En la iglesia de Zestoa se juntaron más jóvenes que nunca. Un grupo disfrazado entró en ella en la función dominical, dio unos gritos, exhibió una pancarta, Eliza diruzale, espekulatzaile!, y llenó el suelo de billetes falsos. Los feligreses, perturbados. La escena recuerda la de Jesús en el pórtico del templo despachando a los mercaderes. Allí también algunos acaso se asustarían. Jesús sabía montar buenas tanganas.

La gestión del patrimonio de la Iglesia católica es un gran problema, como el mismo patrimonio, y largo tiempo seguirá siendo cuestión liosa y difícil de gobernar. Se entreveran demasiados hilos en ella: el derecho de cada uno a disponer de sus propiedades, muy aceptado en nuestra sociedad, en exceso; la propia Iglesia ha solido plantearle límites morales, sabedora de que las fortunas gigantes siempre ocultan la injusticia. Muchas veces, las propias riquezas de la Iglesia no tienen un origen limpio: el indiano que se enriqueció explotando a indígenas u otros trabajadores y que pagó una capilla o el órgano de la iglesia.

Pero la Iglesia tiene necesidades: mantiene muchos servicios de ayuda a los necesitados, el propio patrimonio genera gastos. Hay muchos religiosos y religiosas ancianos que han entregado su vida a la institución sin cobrar casi nada y ahora necesitan cuidados…

La mayoría de los jóvenes no entienden en qué consiste este artefacto llamado Iglesia. Lo encuentran siempre en mitad del camino que ellos ven con claridad, a modo de gigantesco pedrusco: aborto, divorcio, relaciones sexuales, la aceptación de los homosexuales o personas trans… Pero no le hace ascos a aparecer junto a los poderosos. Y esa cuadrilla de obispos vestidos de negro, que han gestionado tan mal el asunto de los casos de pederastia, se les aparecen como una cuadrilla de hormigas malévolas.

La Iglesia no sabe qué hacer con los jóvenes. De tanto en cuanto aparece un movimiento religioso-popero del estilo de Hakuna y los profesionales eclesiásticos se alegran. Pero rápidamente se dan cuenta de que el pensamiento de un gran amigo mío es muy sensato: No hay nada más peligroso que un cura con guitarra.

Y los jóvenes no saben qué hacer con la Iglesia. Los hemos educado mal. Criado bien. Qué chicas y chicos altos y fuertes han salido. Pero educar… los hemos dejado en manos de los mercaderes. Estos se dieron cuenta enseguida: si hacemos una sociedad simplona, empujando a los mayores a desear ser jóvenes y hacemos creer a los jóvenes que, sin gran esfuerzo, lo entienden todo y no tienen límites, el mercado marcha a toda velocidad. Y el Dios del mercado se colocó por encima de todos los demás diosecillos. Corolario: los jóvenes quieren Gaztetxea…, pues las instituciones tienen que servírselo.
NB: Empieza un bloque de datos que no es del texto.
(** C9: The outcome of [Load] in every case.  It fails for an unreadable file, for text
    that does not parse, or with the first thing that is wrong with the configuration
    of the file when the defaults and the environment have been applied, which is never
    a missing address, protocol or upstream.  Otherwise nothing is wrong with it, and
    it is returned with its credentials trimmed and hashed and its rules' priorities
    filled in: a valid configuration that another [Validate] leaves as it is, with the
    blocklist or the policies enabled; a file that turns both off is loaded with both
    on. *)
Theorem load_outcome (e : Env) (file : option gostring) :
  match Load e file with
  | Err ReadFailed => file = None
  | Err ParseFailed => exists data, file = Some data /\ yaml_Unmarshal data = None
  | Err (ValidationFailed err) =>
      exists data c, file = Some data /\ yaml_Unmarshal data = Some c /\ head (problems (effective e c)) = Some err /\
        ~ valid (effective e c) /\ preempted err = false
  | Ok c' =>
      exists data c, file = Some data /\ yaml_Unmarshal data = Some c /\ problems (effective e c) = [] /\ valid (effective e c) /\
        c' = validated (effective e c) /\ valid c' /\ Validate c' = (Ok tt, c') /\
        EnableBlocklist (Server c') || EnablePolicies (Server c') = true /\
        (EnableBlocklist (Server c) = false -> EnablePolicies (Server c) = false ->
         EnableBlocklist (Server c') = true /\ EnablePolicies (Server c') = true)
  end.
Proof using BO.
  unfold Load. destruct file as [data|]; [|done]. destruct (yaml_Unmarshal data) as [c|] eqn:Ey; [|by exists data].
  fold (effective e c). destruct (Validate_spec (effective e c)) as [Hv Hc].
  pose proof (Validate_not_preempted e c) as Hp. pose proof (Validate_problems (effective e c)) as Hpr.
  destruct (Validate (effective e c)) as [[[]|err] c'] eqn:E; cbn [fst snd] in *.
  - exists data, c. assert (valid (effective e c)) as Hval by (by apply Hv).
    assert (problems (effective e c) = []) as Hnil by by destruct (problems (effective e c)).
    rewrite Hc by done. pose proof (validated_valid _ Hval) as Hval'. split_and!; try done.
    + destruct (Validate_spec (validated (effective e c))) as [Hv' Hc'].
      destruct (Validate (validated (effective e c))) as [r c2]; cbn [fst snd] in *.
      assert (r = Ok tt) as -> by (by apply Hv'). by rewrite Hc', validated_idem.
    + apply effective_basics.
    + intros H1 H2. cbn. by rewrite H1, H2.
  - exists data, c. assert (head (problems (effective e c)) = Some err) as Hh by (destruct (problems (effective e c)); [done|]; by injection Hpr as ->).
    split_and!; try done; [|by apply Hp]. intros H. by apply Hv in H.
Qed.
(* ===== verification/Auth.v ===== *)
(** * Authentication of the API (pkg/api/middleware_auth.go, session.go,
    api.go, middleware.go, ui_handlers.go, handlers_csrf.go)

    The request as the handlers see it, the authentication settings, the
    session cookie, API keys and Basic credentials, CSRF, CORS, the client's
    address behind proxies, the login and logout handlers, and the middleware
    chain in front of the routes.  What the standard library parses before the
    handlers run (path, cookies, form) is part of the request.  The routes
    themselves are the continuation [next]. *)

From Stdlib Require Import Ascii.
From S2P Require Import Prelude GoStrings GoNet GoBase64 Config Session RateLimit.
From stdpp Require Import options.
Local Open Scope Z_scope.

(** ** Requests and responses *)

(** [headers]: the first value of each header; names compare without case.
    [cookie]: the value of the gh_session cookie. *)
Record Request := MkRequest {
  Method : gostring; Path : gostring; RequestURI : gostring; Host : gostring; RemoteAddr : gostring;
  headers : list (gostring * gostring); cookie : option gostring; is_tls : bool;
  form : list (gostring * gostring); form_error : bool; query : list (gostring * gostring) }.

Fixpoint get_first (k : gostring) (l : list (gostring * gostring)) : gostring :=
  match l with
  | [] => []
  | (k', v) :: l' => if bytes_eqb k' k then v else get_first k l'
  end.

Fixpoint get_header (k : gostring) (l : list (gostring * gostring)) : gostring :=
  match l with
  | [] => []
  | (k', v) :: l' => if EqualFold k' k then v else get_header k l'
  end.

Definition Get (r : Request) (name : gostring) : gostring := get_header name (headers r).
Definition FormValue (r : Request) (name : gostring) : gostring := get_first name (form r).

(** What the middlewares answer, or the route they let through to. *)
Record Cookie := MkCookie { ck_value : gostring; ck_secure : bool; ck_maxage : Z }.
(* ===== verification/Supervisor.v ===== *)
(** * The Unbound supervisor (pkg/unbound/supervisor.go)

    A child process, the goroutine that waits for its exit, the health loop and
    [handleCrash], which both call and which restarts the process behind a gate
    with a limited number of attempts.  [Start] and [Stop] may overlap with
    everything, but not with themselves: main.go calls them from one goroutine.  The operations are decomposed at the
    points where other goroutines can run (each critical section of the lock,
    each wait, each process operation); a run is any interleaving.  Whether a
    process could be started or answered its probes is part of the label. *)

From S2P Require Import Prelude.
From stdpp Require Import options.
Local Open Scope Z_scope.

(** ** State *)

Inductive State := StateStopped | StateStarting | StateRunning | StateDegraded | StateFailed.

#[global] Instance State_eq_dec : EqDecision State.
Proof. solve_decision. Defined.

(** Where a call of [handleCrash] is: at its entry, or behind the gate waiting
    for its backoff, stopping the old process, starting the new one, waiting for
    it to answer, giving up on it.  [window] is the restart window it counted
    in. *)
Inductive CrashPC :=
| Entered
| Backoff (until window : Z)
| StopOld (window : Z)
| StartNew (window : Z)
| WaitNew
| GiveUp.

Definition past_gate (pc : CrashPC) : bool := match pc with Entered => false | _ => true end.

(** A context: the one [Start] was given ([None]), or that of a health loop,
    which is derived from it. *)
Definition Ctx := option nat.

(** A call of [handleCrash]: made by a health loop, which waits for it to return
    ([by_loop]), or by the goroutine that waited for a process; with its
    context. *)
Record Call := MkCall { by_loop : bool; ctx : Ctx; pc : CrashPC }.

(** A health loop: its context is not cancelled yet, its failures in a row. *)
Record Loop := MkLoop { live : bool; consecutiveFailures : nat }.

(** Where [Start] and [Stop] are. *)
Inductive StartPC := StartIdle | StartProc | StartWait | StartAbort.
Inductive StopPC := StopIdle | StopKill | StopSet.

Record Supervisor := MkSup {
  managed : bool; state : State;
  restartCount : Z; restartWindowAt : option Z; restarting : bool;
  cmd : option nat; alive : gset nat; next_pid : nat;
  monitors : gmap nat Ctx;
  calls : list Call;
  loops : list Loop; cancelHealth : option nat;
  starting : StartPC; stopping : StopPC; ctx_done : bool;
  starts : list Z  (** the window of each restart *) }.

Definition NewSupervisor (m : bool) : Supervisor :=
  MkSup m StateStopped 0 None false None ∅ 0 ∅ [] [] None StartIdle StopIdle false [].

Definition upd_state (st : State) (s : Supervisor) : Supervisor :=
  MkSup (managed s) st (restartCount s) (restartWindowAt s) (restarting s) (cmd s) (alive s) (next_pid s)
    (monitors s) (calls s) (loops s) (cancelHealth s) (starting s) (stopping s) (ctx_done s) (starts s).
Definition upd_gate (n : Z) (w : option Z) (g : bool) (s : Supervisor) : Supervisor :=
  MkSup (managed s) (state s) n w g (cmd s) (alive s) (next_pid s) (monitors s) (calls s) (loops s)
    (cancelHealth s) (starting s) (stopping s) (ctx_done s) (starts s).
Definition upd_proc (c : option nat) (a : gset nat) (p : nat) (m : gmap nat Ctx) (s : Supervisor) : Supervisor :=
  MkSup (managed s) (state s) (restartCount s) (restartWindowAt s) (restarting s) c a p m (calls s) (loops s)
    (cancelHealth s) (starting s) (stopping s) (ctx_done s) (starts s).
Definition upd_calls (l : list Call) (s : Supervisor) : Supervisor :=
  MkSup (managed s) (state s) (restartCount s) (restartWindowAt s) (restarting s) (cmd s) (alive s) (next_pid s)
    (monitors s) l (loops s) (cancelHealth s) (starting s) (stopping s) (ctx_done s) (starts s).
Definition upd_loops (h : list Loop) (n : option nat) (s : Supervisor) : Supervisor :=
  MkSup (managed s) (state s) (restartCount s) (restartWindowAt s) (restarting s) (cmd s) (alive s) (next_pid s)
    (monitors s) (calls s) h n (starting s) (stopping s) (ctx_done s) (starts s).
Definition upd_lifecycle (a : StartPC) (o : StopPC) (d : bool) (s : Supervisor) : Supervisor :=
  MkSup (managed s) (state s) (restartCount s) (restartWindowAt s) (restarting s) (cmd s) (alive s) (next_pid s)
    (monitors s) (calls s) (loops s) (cancelHealth s) a o d (starts s).
Definition upd_starts (l : list Z) (s : Supervisor) : Supervisor :=
  MkSup (managed s) (state s) (restartCount s) (restartWindowAt s) (restarting s) (cmd s) (alive s) (next_pid s)
    (monitors s) (calls s) (loops s) (cancelHealth s) (starting s) (stopping s) (ctx_done s) l.

(** A context is cancelled with the one it is derived from, or by [Stop]. *)
Definition done (c : Ctx) (s : Supervisor) : bool :=
  ctx_done s || match c with None => false | Some k => negb (from_option live false (loops s !! k)) end.

(** ** Processes *)

(** [startProcess]: a new child and a goroutine that waits for it.  A child of a
    cancelled context does not start; a child whose context is cancelled later is
    killed, which is one of the ways for it to exit. *)
Definition startProcess (c : Ctx) (ok : bool) (s : Supervisor) : option Supervisor :=
  if ok && negb (done c s)
  then let p := next_pid s in Some (upd_proc (Some p) ({[p]} ∪ alive s) (S p) (<[p := c]> (monitors s)) s)
  else None.

(** [stopProcess]: cancel, wait for the exit, forget the child. *)
Definition stopProcess (s : Supervisor) : Supervisor :=
  match cmd s with
  | None => s
  | Some p => upd_proc None (alive s ∖ {[p]}) (next_pid s) (monitors s) s
  end.
(** C19: A query on any listener gets exactly one response, without a panic.  A
    client outside the allowlist in force is answered REFUSED on the plain
    listeners, and nothing else happens: no upstream traffic, no log entry, no
    change of a dependency, no metric.  Every other query, and every query over
    TLS, is answered by the first stage of the handler that applies; the gauge of
    active clients is back where it was, and with metrics the query is counted
    once, under the transport of its listener. *)
Theorem query_answered_once (srv : Server) (p : Proto) (wh : wrappedHandler) (w : Writer) (r : Msg) (h : St)
    (Hp : handler_for p srv = Some wh) (Hb : buffer_ok (deps h)) (Hc : cache_ok (deps h)) :
  exists ev h', serveDNS ord wall groups wh w r h = Some (ev, h') /\
    if is_plain p && negb (IsAllowed (getClientIP w) (acl srv)) then
      written h' = written h ++ [SetRcode zero_Msg r RcodeRefused] /\ h_sent h' = h_sent h /\
      h_logs h' = h_logs h /\ deps h' = deps h /\ ev = []
    else
      (exists tB tP tE m, (reading tB /\ reading tP /\ reading tE) /\ written h' = written h ++ [fit w m] /\
         served ord r (stage wall groups (deps h) (Blocklist_ h) r (getClientIP w) tB tP tE) h h' m) /\
      active_change ev = 0 /\
      List.filter is_total ev =
        if metrics srv then [DNSQueriesTotal [(str "transport", proto_label p)]] else [].
Proof using DLok.
  unfold serveDNS. destruct (time_Now_eq h) as (t0 & w0 & ->). cbn [mbind option_bind].
  assert (refused wh w = is_plain p && negb (IsAllowed (getClientIP w) (acl srv))) as ->.
  { destruct p; cbn in Hp; by simplify_eq. }
  destruct (is_plain p && _).
  { eexists _, _. split; [reflexivity|]. by split_and!. }
  pose proof (wp_ServeDNS ord wall groups w r (set_world w0 h) Hb Hc) as Hwp. unfold wp in Hwp.
  destruct (ServeDNS ord wall groups w r (set_world w0 h)) as [[[] h1]|]; [|done].
  destruct Hwp as (tB & tP & tE & m & Ht & Hw & Hs & _). cbn [mbind option_bind].
  destruct (time_Now_eq h1) as (t1 & w1 & ->).
  eexists _, _. split; [done|]. split; [|by destruct p; cbn in Hp; simplify_eq; cbn; destruct (metrics srv)].
  exists tB, tP, tE, m. split; [done|]. split; [done|]. exact Hs.
Qed.

End answered.

(** ** The life of the listeners *)

Lemma elem_of_set_if b p s x : x ∈ set_if b p s <-> (b = true /\ x = p) \/ x ∈ s.
Proof. unfold set_if. destruct b; set_solver. Qed.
Los mayores, la Iglesia actual es cosa de mayores, temen al Gaztetxe. Tampoco es de sorprender: no quitan la música a gran volumen, hasta en altas horas de la noche. Y del resto… mejor no hablar.

No me parece que el asunto tenga fácil solución. El propietario tiene derecho a apelar a los tribunales, si se han apropiado de su edificio. Pero la iglesia no es cualquier propietario. Para decidir su comportamiento ha de mirar a su fundador. Y Jesús, cuando lo estaban crucificando, exclamó: Perdónalos, Altísimo, porque no saben lo que hacen.

La diócesis de Gipuzkoa debería seguir el ejemplo de Jesús. Tiene variadas posibilidades. Si los tribunales condenan a alguien, ofertarle que, en lugar de pagar en dinero, haga colaboraciones con Caritas o con la Pastoral carcelaria. O, como está de moda, concederles amnistía.

En las redes, cosa de jóvenes, se ha extendido mucho lo que parece que dijo Einstein: “Es más fácil creer que pensar. Esa es la razón de que haya tantos creyentes”. No resulta sencillo creer que lo dijo así. Pero, si lo hizo, puedo asegurar que estaba equivocado, porque creer, es decir, tener fe, esperanza y caridad, es casi siempre muy difícil. Pero merece la pena.